Head reconstruction of Proceratosaurus bradleyi

Proceratosaurus is a genus theropod dinosaur from the group of Coelurosauria. This genus belongs to only the type species Proceratosaurus bradleyi.

Features

Proceratosaurus was a small, lightly built, about three feet long bipeder carnivores. So far, only a skull with the jaw bone is known from the Middle Jurassic strata ( Bathonian ) of the Great Oolite in Gloucestershire, England originated. Although the skull roof is very incomplete, still a head ornament was detected. Mostly a little horn is believed that sat above the nostrils - but it could also be a comb, as it occurs for example in Monolophosaurus. The skull is slightly overall built.

The teeth of the front half of the jaw are significantly smaller, and a conical shape as the teeth of the rear half of the jaw; the same feature is normally only found in the North American Coelurosaurier Ornitholestes.

System

Originally, the fossils in 1910 by Arthur Smith Woodward Megalosaurus were attributed, he called the animal Megalosaurus bradleyi. In 1926 Friedrich von Huene wrote the bones of a separate class within the Ceratosauria to which he called Proceratosaurus. Proceratosaurus means " in front of the horned dinosaurs ", as held by Huene the animal for a precursor of Ceratosaurus, which also wore a nose horn. Subsequent phylogenetic studies, however, have any affiliation with the Coelurosauria result - he could be more closely related to Ornitholestes hermanni (Paul, 1988). Together with Gasosaurus constructus he is so geologically oldest known representative of this group.

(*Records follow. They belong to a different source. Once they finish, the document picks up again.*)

(* ===== verification/RustStd.v ===== *)
(** * The parts of Rust's standard library the sources use

    A [str] is the sequence of its UTF-8 bytes (Rocq's [string] is a sequence of
    8-bit [ascii]).  [trim] removes the bytes of every [White_Space] character,
    [chars] decodes UTF-8, paths follow [std::path] on Unix (camino's [Utf8Path]
    is a UTF-8 restricted wrapper of [std::path::Path] with the same [components],
    [push], [join] and [is_absolute]). *)

From S2P Require Import Prelude.
From stdpp Require Import options pretty.
From Stdlib Require Ascii String.

Abbreviation ascii := Ascii.ascii.

(** ** Bytes and strings *)

Definition byte_val (a : ascii) : N := Ascii.N_of_ascii a.
Definition bytes (s : string) : list ascii := String.list_ascii_of_string s.
Definition of_bytes (l : list ascii) : string := String.string_of_list_ascii l.

Definition between (lo hi n : N) : bool := (lo <=? n)%N && (n <=? hi)%N.
Definition is_byte (n : N) (a : ascii) : bool := (byte_val a =? n)%N.

(** Byte-wise order of [str] ([Ord for str], [ORDER BY] with BINARY collation). *)
Definition str_le (s t : string) : bool := String.leb s t.

(** ** [str::trim] *)

Definition ws1 (a : ascii) : bool :=
  let n := byte_val a in between 9 13 n || (n =? 32)%N.
Definition ws2 (a b : ascii) : bool :=
  is_byte 194 a && (is_byte 133 b || is_byte 160 b).
Definition ws3 (a b c : ascii) : bool :=
  let n := byte_val c in
  (is_byte 225 a && is_byte 154 b && is_byte 128 c)
  || (is_byte 226 a && is_byte 128 b
      && (between 128 138 n || (n =? 168)%N || (n =? 169)%N || (n =? 175)%N))
  || (is_byte 226 a && is_byte 129 b && is_byte 159 c)
  || (is_byte 227 a && is_byte 128 b && is_byte 128 c).

Fixpoint trim_start_l (l : list ascii) : list ascii :=
  match l with
  | a :: l1 =>
      if ws1 a then trim_start_l l1 else
      match l1 with
      | b :: l2 =>
          if ws2 a b then trim_start_l l2 else
          match l2 with
          | c :: l3 => if ws3 a b c then trim_start_l l3 else l
          | [] => l
          end
      | [] => l
      end
  | [] => []
  end.

(** The same walk from the other end, on the reversed bytes. *)
Fixpoint trim_end_rev (l : list ascii) : list ascii :=
  match l with
  | c :: l1 =>
      if ws1 c then trim_end_rev l1 else
      match l1 with
      | b :: l2 =>
          if ws2 b c then trim_end_rev l2 else
          match l2 with
          | a :: l3 => if ws3 a b c then trim_end_rev l3 else l
          | [] => l
          end
      | [] => l
      end
  | [] => []
  end.

(** What [trim_start_l] tests on the bytes at the head of the list. *)
Definition no_ws_head (l : list ascii) : bool :=
  match l with
  | [] => true
  | a :: l1 =>
      negb (ws1 a) && match l1 with
                      | [] => true
                      | b :: l2 => negb (ws2 a b) && match l2 with
                                                     | [] => true
                                                     | c :: _ => negb (ws3 a b c)
                                                     end
                      end
  end.
Definition no_ws_tail (l : list ascii) : bool :=
  match l with
  | [] => true
  | c :: l1 =>
      negb (ws1 c) && match l1 with
                      | [] => true
                      | b :: l2 => negb (ws2 b c) && match l2 with
                                                     | [] => true
                                                     | a :: _ => negb (ws3 a b c)
                                                     end
                      end
  end.

Definition trim_bytes (l : list ascii) : list ascii :=
  rev (trim_end_rev (rev (trim_start_l l))).
Definition trim (s : string) : string := of_bytes (trim_bytes (bytes s)).

(** ** UTF-8 *)

Definition cont (a : ascii) : bool := between 128 191 (byte_val a).
Definition cont_bits (a : ascii) : N := N.land (byte_val a) 63.

(** Strict UTF-8 decoding ([String::from_utf8], [str::chars]). *)
Fixpoint utf8_decode (l : list ascii) : option (list N) :=
  match l with
  | [] => Some []
  | a :: l1 =>
      let n := byte_val a in
      if (n <? 128)%N then cons n <$> utf8_decode l1 else
      match l1 with
      | [] => None
      | b :: l2 =>
          if between 194 223 n && cont b then
            cons (N.lor (N.shiftl (N.land n 31) 6) (cont_bits b)) <$> utf8_decode l2
          else
          match l2 with
          | [] => None
          | c :: l3 =>
              if between 224 239 n && cont b && cont c
                 && implb (n =? 224)%N (160 <=? byte_val b)%N
                 && implb (n =? 237)%N (byte_val b <=? 159)%N then
                cons (N.lor (N.shiftl (N.land n 15) 12)
                       (N.lor (N.shiftl (cont_bits b) 6) (cont_bits c))) <$> utf8_decode l3
              else
              match l3 with
              | [] => None
              | d :: l4 =>
                  if between 240 244 n && cont b && cont c && cont d
                     && implb (n =? 240)%N (144 <=? byte_val b)%N
                     && implb (n =? 244)%N (byte_val b <=? 143)%N then
                    cons (N.lor (N.shiftl (N.land n 7) 18)
                           (N.lor (N.shiftl (cont_bits b) 12)
                              (N.lor (N.shiftl (cont_bits c) 6) (cont_bits d))))
                      <$> utf8_decode l4
                  else None
              end
          end
      end
  end.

According to a new study Proceratosaurus is the oldest members of the Tyrannosauroidea.

Gregory S. Paul wrote this genus in 1988 a braincase ( neurocranium ) to which is known as Piveteausaurus divesensis, and named the new way Proceratosaurus divesensis. The phylogenetic classification of Piveteausaurus is controversial, and the thesis of a closer relationship with Proceratosaurus is doubted by most researchers.